• **RECORDED INFORMATION**:
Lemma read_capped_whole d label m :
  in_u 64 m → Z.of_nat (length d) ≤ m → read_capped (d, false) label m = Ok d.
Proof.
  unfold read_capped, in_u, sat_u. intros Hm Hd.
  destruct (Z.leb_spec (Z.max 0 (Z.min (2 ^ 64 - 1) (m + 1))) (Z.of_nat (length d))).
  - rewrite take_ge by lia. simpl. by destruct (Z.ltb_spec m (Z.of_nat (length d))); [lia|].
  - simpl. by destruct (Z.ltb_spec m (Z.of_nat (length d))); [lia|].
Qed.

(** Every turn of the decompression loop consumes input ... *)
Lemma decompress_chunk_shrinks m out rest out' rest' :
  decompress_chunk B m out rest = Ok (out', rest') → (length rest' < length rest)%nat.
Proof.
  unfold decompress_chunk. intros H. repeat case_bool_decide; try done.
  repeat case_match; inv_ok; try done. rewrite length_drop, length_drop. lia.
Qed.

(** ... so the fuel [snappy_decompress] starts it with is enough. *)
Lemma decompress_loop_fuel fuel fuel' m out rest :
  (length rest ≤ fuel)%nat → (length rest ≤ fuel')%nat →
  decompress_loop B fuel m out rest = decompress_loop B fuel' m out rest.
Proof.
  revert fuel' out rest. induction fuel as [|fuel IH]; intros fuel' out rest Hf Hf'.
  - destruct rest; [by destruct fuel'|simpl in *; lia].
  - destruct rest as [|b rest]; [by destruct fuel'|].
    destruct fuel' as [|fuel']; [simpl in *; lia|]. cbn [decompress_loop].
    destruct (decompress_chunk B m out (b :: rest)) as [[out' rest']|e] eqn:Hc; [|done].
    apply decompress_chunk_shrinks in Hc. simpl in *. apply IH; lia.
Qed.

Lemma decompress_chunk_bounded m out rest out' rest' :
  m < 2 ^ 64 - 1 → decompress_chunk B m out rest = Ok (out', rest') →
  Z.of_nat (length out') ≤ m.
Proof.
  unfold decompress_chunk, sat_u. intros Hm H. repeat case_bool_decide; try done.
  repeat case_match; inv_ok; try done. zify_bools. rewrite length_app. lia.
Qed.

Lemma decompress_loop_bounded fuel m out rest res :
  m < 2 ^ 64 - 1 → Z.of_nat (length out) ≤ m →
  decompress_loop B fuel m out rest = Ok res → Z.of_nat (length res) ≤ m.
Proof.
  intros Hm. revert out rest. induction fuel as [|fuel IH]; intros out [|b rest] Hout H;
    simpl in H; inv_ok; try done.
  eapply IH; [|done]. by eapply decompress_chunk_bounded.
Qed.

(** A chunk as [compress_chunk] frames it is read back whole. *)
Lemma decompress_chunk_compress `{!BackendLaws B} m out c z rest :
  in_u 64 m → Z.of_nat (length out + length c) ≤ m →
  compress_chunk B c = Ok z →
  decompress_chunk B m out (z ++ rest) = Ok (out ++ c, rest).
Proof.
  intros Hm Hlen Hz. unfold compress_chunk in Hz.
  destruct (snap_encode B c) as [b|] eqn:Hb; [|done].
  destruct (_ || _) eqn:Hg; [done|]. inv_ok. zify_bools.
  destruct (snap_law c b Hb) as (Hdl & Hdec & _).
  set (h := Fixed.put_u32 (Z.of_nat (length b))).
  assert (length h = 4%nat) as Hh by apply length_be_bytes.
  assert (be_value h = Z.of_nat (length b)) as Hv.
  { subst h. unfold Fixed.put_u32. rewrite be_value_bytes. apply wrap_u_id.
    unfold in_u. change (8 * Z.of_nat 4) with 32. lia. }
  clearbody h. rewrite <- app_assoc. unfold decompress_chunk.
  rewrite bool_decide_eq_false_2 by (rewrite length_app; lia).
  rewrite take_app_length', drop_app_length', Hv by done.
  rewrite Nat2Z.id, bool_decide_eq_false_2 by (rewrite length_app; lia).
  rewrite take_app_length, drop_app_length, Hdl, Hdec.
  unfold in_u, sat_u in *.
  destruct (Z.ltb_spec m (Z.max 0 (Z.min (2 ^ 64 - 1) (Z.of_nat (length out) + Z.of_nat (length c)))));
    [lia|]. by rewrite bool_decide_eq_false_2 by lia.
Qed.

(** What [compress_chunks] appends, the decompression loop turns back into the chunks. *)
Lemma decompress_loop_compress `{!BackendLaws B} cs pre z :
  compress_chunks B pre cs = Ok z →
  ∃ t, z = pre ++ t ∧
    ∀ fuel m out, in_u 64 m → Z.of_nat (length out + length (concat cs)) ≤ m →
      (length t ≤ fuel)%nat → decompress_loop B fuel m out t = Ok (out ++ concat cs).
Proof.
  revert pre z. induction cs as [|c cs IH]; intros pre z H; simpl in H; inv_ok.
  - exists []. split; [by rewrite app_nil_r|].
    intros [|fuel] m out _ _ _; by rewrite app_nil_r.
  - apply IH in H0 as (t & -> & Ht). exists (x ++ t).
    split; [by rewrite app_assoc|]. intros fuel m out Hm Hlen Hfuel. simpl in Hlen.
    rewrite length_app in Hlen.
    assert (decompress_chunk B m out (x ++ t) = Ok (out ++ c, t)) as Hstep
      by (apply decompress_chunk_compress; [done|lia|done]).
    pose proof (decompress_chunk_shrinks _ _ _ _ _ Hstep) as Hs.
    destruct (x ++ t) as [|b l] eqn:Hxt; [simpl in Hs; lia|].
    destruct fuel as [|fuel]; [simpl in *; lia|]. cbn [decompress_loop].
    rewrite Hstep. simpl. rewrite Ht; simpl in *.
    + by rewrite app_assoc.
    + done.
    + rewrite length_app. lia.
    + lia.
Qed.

• **PROBLEM REQUIREMENTS**:
On how many lines of the listing does the string "decompression" occur? Give the number by itself.

• **WRITTEN REPLY**:
2